Information provided
Lemma thinkingLoop_can_decide (Math_sqrt : Q -> Q) (fuel : nat) (maxIterations : Z)
  (w : World) :
  (iteration w <? maxIterations)%Z && active w = true ->
  branchOf (fst (analyzeCurrentSituation (snd (incrementIteration w)))) = Some CanDecide ->
  thinkingLoop Math_sqrt (S fuel) maxIterations w =
    let w2 := snd (analyzeCurrentSituation (snd (incrementIteration w))) in
    (Returned (fst (makeIntelligentDecision w2)),
     snd (set_isThinkingActive false (snd (makeIntelligentDecision w2)))).
Proof.
  intros Hcond Hbranch. cbn [thinkingLoop]. rewrite run_bind. cbn [get_system fst snd].
  unfold iteration, active in Hcond. rewrite Hcond.
  rewrite run_bind. fold incrementIteration. rewrite run_bind.
  unfold branchOf in Hbranch.
  destruct (needsMoreExploration _); [discriminate|].
  destruct (needsDeepReasoning _); [discriminate|].
  destruct (canMakeDecision _); [|discriminate].
  rewrite !run_bind. reflexivity.
Qed.

Lemma thinkingLoop_exit (Math_sqrt : Q -> Q) (fuel : nat) (maxIterations : Z) (w : World) :
  (iteration w <? maxIterations)%Z && active w = false ->
  thinkingLoop Math_sqrt fuel maxIterations w = (Exited, w).
Proof.
  intros Hcond. destruct fuel; cbn [thinkingLoop]; rewrite run_bind;
    cbn [get_system fst snd]; unfold iteration, active in Hcond; rewrite Hcond; reflexivity.
Qed.

Lemma executeThinkingLoop_unfold (Math_sqrt : Q -> Q) (maxIterations : Z) (w : World) :
  executeThinkingLoop Math_sqrt maxIterations w =
    let w0 := snd (setTotalIterations maxIterations w) in
    let looped :=
      thinkingLoop Math_sqrt (Z.to_nat (maxIterations - iteration w0)) maxIterations w0 in
    match fst looped with
    | Returned decision => (Some decision, snd looped)
    | Exited =>
        (Some (fst (makeIntelligentDecision (snd looped))),
         snd (set_isThinkingActive false (snd (makeIntelligentDecision (snd looped)))))
    | OutOfFuel => (None, snd looped)
    end.
Proof.
  unfold executeThinkingLoop. fold (setTotalIterations maxIterations).
  rewrite !run_bind. cbn [get_system fst snd]. cbv zeta. unfold iteration.
  destruct (fst (thinkingLoop _ _ _ _)); [reflexivity | | reflexivity].
  rewrite !run_bind. reflexivity.
Qed.

Lemma makeIntelligentDecision_iteration : preserves iteration makeIntelligentDecision.
Proof.
  apply preserves_makeIntelligentDecision; auto with frame.
Qed.

Lemma analyzeCurrentSituation_iteration : preserves iteration analyzeCurrentSituation.
Proof. apply preserves_analyzeCurrentSituation; auto with frame. Qed.

(** A rational approximation of the square root from below, to six
    decimals: an instance of [Math.sqrt] on which the loop can be run. *)
Definition sqrtApprox (q : Q) : Q :=
  inject_Z (Z.sqrt (Qfloor (q * 1000000000000))) / 1000000.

Task to complete
Each line above needs to be repeated exactly, with nothing omitted.

Answer area
Lemma thinkingLoop_can_decide (Math_sqrt : Q -> Q) (fuel : nat) (maxIterations : Z)
  (w : World) :
  (iteration w <? maxIterations)%Z && active w = true ->
  branchOf (fst (analyzeCurrentSituation (snd (incrementIteration w)))) = Some CanDecide ->
  thinkingLoop Math_sqrt (S fuel) maxIterations w =
    let w2 := snd (analyzeCurrentSituation (snd (incrementIteration w))) in
    (Returned (fst (makeIntelligentDecision w2)),
     snd (set_isThinkingActive false (snd (makeIntelligentDecision w2)))).
Proof.
  intros Hcond Hbranch. cbn [thinkingLoop]. rewrite run_bind. cbn [get_system fst snd].
  unfold iteration, active in Hcond. rewrite Hcond.
  rewrite run_bind. fold incrementIteration. rewrite run_bind.
  unfold branchOf in Hbranch.
  destruct (needsMoreExploration _); [discriminate|].
  destruct (needsDeepReasoning _); [discriminate|].
  destruct (canMakeDecision _); [|discriminate].
  rewrite !run_bind. reflexivity.
Qed.

Lemma thinkingLoop_exit (Math_sqrt : Q -> Q) (fuel : nat) (maxIterations : Z) (w : World) :
  (iteration w <? maxIterations)%Z && active w = false ->
  thinkingLoop Math_sqrt fuel maxIterations w = (Exited, w).
Proof.
  intros Hcond. destruct fuel; cbn [thinkingLoop]; rewrite run_bind;
    cbn [get_system fst snd]; unfold iteration, active in Hcond; rewrite Hcond; reflexivity.
Qed.

Lemma executeThinkingLoop_unfold (Math_sqrt : Q -> Q) (maxIterations : Z) (w : World) :
  executeThinkingLoop Math_sqrt maxIterations w =
    let w0 := snd (setTotalIterations maxIterations w) in
    let looped :=
      thinkingLoop Math_sqrt (Z.to_nat (maxIterations - iteration w0)) maxIterations w0 in
    match fst looped with
    | Returned decision => (Some decision, snd looped)
    | Exited =>
        (Some (fst (makeIntelligentDecision (snd looped))),
         snd (set_isThinkingActive false (snd (makeIntelligentDecision (snd looped)))))
    | OutOfFuel => (None, snd looped)
    end.
Proof.
  unfold executeThinkingLoop. fold (setTotalIterations maxIterations).
  rewrite !run_bind. cbn [get_system fst snd]. cbv zeta. unfold iteration.
  destruct (fst (thinkingLoop _ _ _ _)); [reflexivity | | reflexivity].
  rewrite !run_bind. reflexivity.
Qed.

Lemma makeIntelligentDecision_iteration : preserves iteration makeIntelligentDecision.
Proof.
  apply preserves_makeIntelligentDecision; auto with frame.
Qed.

Lemma analyzeCurrentSituation_iteration : preserves iteration analyzeCurrentSituation.
Proof. apply preserves_analyzeCurrentSituation; auto with frame. Qed.

(** A rational approximation of the square root from below, to six
    decimals: an instance of [Math.sqrt] on which the loop can be run. *)
Definition sqrtApprox (q : Q) : Q :=
  inject_Z (Z.sqrt (Qfloor (q * 1000000000000))) / 1000000.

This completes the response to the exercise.